HYPEROSMOLAR MEDIATOR RELEASE FROM HUMAN BASOPHILS AND MAST CELLS

Abstract

In the airway, gastrointestinal tract, renal parenchyma, and during some clinical situations, basophils and mast cells are exposed to a hyperosmolar milieu. We have shown that hyperosmolar stimuli release pharmacologically active mediators and that the process is distinct from IgE-dependent release. Significant mast cell histamine release occurs at just above physiologic levels (360 mOsm) and reaches a maximum of 12±1% at 770 mOsm; release from basophils is significant at 560 mOsm and reaches a maximum of 45±7% at 1020 mOsm. Activation of mast cells is dependent on extracellular Ca++ but maximal release from basophils is only partially reduced in Ca++ free buffers. Hyperosmolar buffers also increase IgE-dependent histamine release synergistically (mast cells: 460 mOsm 7±1% release; 1 μg/ml anti IgE 7±1%; both 27±4%). Prostaglandin D2 (PGD2) production from mast cells at 770 mOsm (69 pg/100 μ1) was not different from unstimulated cells (83 pg/100 μ1) despite significant histamine release (16% vs. 4% control).
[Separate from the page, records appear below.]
(* ===== verification/WordLabels.v ===== *)
(** WordLabels: what the word lane compares of labels, and the context a decode
    window gives a word (core/pipeline/acoustic_ledger/word_adjudication.rs and
    [normalize_word_token] of acoustic_ledger.rs).

    A label is compared as its characters; the tables of Unicode are the class
    [CharTables]. *)

From S2P Require Import Prelude.
From S2P Require Import Text.
From S2P Require Import GroupAlignment.
#[local] Open Scope Z_scope.

(* ------------------------------------------------------------------ *)
(** ** Decode context *)

Definition FULL_CONTEXT_QUALITY : Z := 1000000.
Definition BAND_RIGHTS_FLOOR : Z := FULL_CONTEXT_QUALITY `div` 2.

Definition context_quality (start end_ : Z) (decode : Z * Z) : Z :=
  let '(lo, hi) := decode in
  if (hi <=? lo) || (end_ <=? start) || (start <? lo) || (hi <? end_) then 0
  else
    let margin := Z.min (start - lo) (hi - end_) in
    Z.min ((margin * 3 * FULL_CONTEXT_QUALITY) `div` (hi - lo)) FULL_CONTEXT_QUALITY.

(** At the floor a word has a sixth of the window on either side. *)
Lemma context_quality_floor start end_ lo hi :
  BAND_RIGHTS_FLOOR <= context_quality start end_ (lo, hi) ↔
  lo < hi ∧ start < end_ ∧
  hi - lo <= 6 * (start - lo) ∧ hi - lo <= 6 * (hi - end_).
Proof.
  unfold context_quality, BAND_RIGHTS_FLOOR, FULL_CONTEXT_QUALITY.
  destruct ((hi <=? lo) || (end_ <=? start) || (start <? lo) || (hi <? end_)) eqn:H.
  - rewrite !orb_true_iff, !Z.leb_le, !Z.ltb_lt in H. split; [|lia]. intros Hq. vm_compute in Hq. by destruct Hq.
  - rewrite !orb_false_iff, !Z.leb_gt, !Z.ltb_ge in H. change (1000000 `div` 2) with 500000.
    set (m := Z.min (start - lo) (hi - end_)). assert (Hm : m <= start - lo ∧ m <= hi - end_) by lia.
    assert (500000 <= (m * 3 * 1000000) `div` (hi - lo) ↔ hi - lo <= 6 * m) as Hq.
    { split; intros Hd.
      - destruct (Z.le_gt_cases (hi - lo) (6 * m)) as [|Hgt]; [done|].
        assert ((m * 3 * 1000000) `div` (hi - lo) < 500000) by (apply Z.div_lt_upper_bound; lia). lia.
      - apply Z.div_le_lower_bound; lia. }
    lia.
Qed.

(* ------------------------------------------------------------------ *)
(** ** Labels *)

(** The characters of a text, and its words as characters. *)
Definition code_points (s : string) : list Z := map fst (utf8_chars s).

Fixpoint split_points (cur : list Z) (l : list Z) : list (list Z) :=
  match l with
  | [] => match cur with [] => [] | _ => [rev cur] end
  | c :: l' =>
      if is_whitespace c
      then match cur with [] => split_points [] l' | _ => rev cur :: split_points [] l' end
      else split_points (c :: cur) l'
  end.

(** [text.split_whitespace().nth(1).is_none()]: at most one word. *)
Definition one_word_at_most (text : string) : bool := (length (split_whitespace text) <=? 1)%nat.

Section labels.
  Context {tables : CharTables}.

Definition normalize_points (word : list Z) : list Z :=
  to_lowercase (trim_matches (λ ch, negb (is_alphanumeric ch)) word).

Definition normalize_word_token (word : string) : list Z := normalize_points (code_points word).

Definition label_equal (a b : string) : bool :=
  bool_decide (normalize_word_token a = normalize_word_token b).

(** [filter(is_alphanumeric).flat_map(char::to_lowercase)]. *)
Definition letters (text : string) : list Z :=
  flat_map (λ c, to_lowercase [c]) (List.filter is_alphanumeric (code_points text)).

Fixpoint shared_prefix (a b : list Z) : nat :=
  match a, b with
  | x :: a', y :: b' => if x =? y then S (shared_prefix a' b') else O
  | _, _ => O
  end.

Definition respelled_toward_fence (held heard : string) (right_fence : bool) : bool :=
  if negb (one_word_at_most held) || negb (one_word_at_most heard) then false
  else
    let side text := if right_fence then letters text else rev (letters text) in
    let held := side held in
    let heard := side heard in
    let budget := (Nat.max (length held) (length heard) `div` 3)%nat in
    let shared := shared_prefix held heard in
    (0 <? budget)%nat && (length held - shared <=? budget)%nat && (length heard - shared <=? budget)%nat.

Definition same_letters (a b : string) : bool :=
  negb (bool_decide (letters a = [])) && bool_decide (letters a = letters b).

(** The words of a label, normalized, with typographic apostrophes as ASCII. *)
Definition label_words (label : list Z) : list (list Z) :=
  List.filter (λ word, negb (bool_decide (word = [])))
    (map (λ token, map (λ c, if c =? 8217 then 39 else c) (normalize_points token)) (split_points [] label)).

Definition NEGATIONS : list (list Z) :=
  map code_points ["nie"; "bez"; "nigdy"; "not"; "never"; "without"; "don't"; "doesn't"; "can't"; "cannot"; "won't";
    "isn't"; "aren't"]%string.

Fixpoint negations_from (before : list Z) (words : list (list Z)) : list (list Z * list Z * list Z) :=
  match words with
  | [] => []
  | word :: rest =>
      (if bool_decide (word ∈ NEGATIONS) then [(before, word, hd [] rest)] else []) ++ negations_from word rest
  end.

Definition negation_contexts_points (label : list Z) : list (list Z * list Z * list Z) :=
  negations_from [] (label_words label).

Definition negation_contexts (label : string) : list (list Z * list Z * list Z) :=
  negation_contexts_points (code_points label).

(** [words.join(" ")]. *)
Fixpoint join_points (words : list (list Z)) : list Z :=
  match words with
  | [] => []
  | [word] => word
  | word :: rest => word ++ 32 :: join_points rest
  end.

(** Some run of the candidate equal to the stub has no negation beside it. *)
Definition unreversed (held_words cand_words : list (list Z)) : bool :=
  existsb (λ start,
      bool_decide (take (length held_words) (drop start cand_words) = held_words)
      && let from := (start - 1)%nat in
         let to := Nat.min (start + length held_words + 1) (length cand_words) in
         bool_decide (negation_contexts_points (join_points (take (to - from) (drop from cand_words))) = []))
    (seq 0 (S (length cand_words - length held_words))).

Definition coarse_polarity_disagrees (held candidate : string) : bool :=
  let held_neg := negation_contexts held in
  let cand_neg := negation_contexts candidate in
  if bool_decide (held_neg = cand_neg) then false
  else
    let held_words := label_words (code_points held) in
    let cand_words := label_words (code_points candidate) in
    let longer := negb (bool_decide (held_words = [])) && (length held_words <? length cand_words)%nat in
    if longer && bool_decide (take (length held_words) cand_words = held_words)
    then
      let prefix_end := Nat.min (length held_words + 1) (length cand_words) in
      negb (bool_decide (negation_contexts_points (join_points (take prefix_end cand_words)) = held_neg))
    else if bool_decide (held_neg = []) && longer && unreversed held_words cand_words then false
    else true.
End labels.

Example polarity_example :
  let t := ascii_tables in
  coarse_polarity_disagrees "jest" "czy nie jest" = true ∧
  coarse_polarity_disagrees "jest" "czy on tu jest nie" = true ∧
  coarse_polarity_disagrees "jest" "jest tam, bo nie" = false ∧
  respelled_toward_fence "obudzilem." "obudzila" true = true.
Proof. by vm_compute. Qed.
Furthermore, IgE-dependent PGD2 production (264 pg/100 μ1) was suppressed (99 pg/100 μ1) in hyperosmolar buffers (p<0.01). The distinctive activation by hyperosmolarity and its interaction with IgE-dependent activation may have important implications for airway physiology, and the management of radiocontrast anaphylactoid reactions and clinical hyperosmolarity syndromes.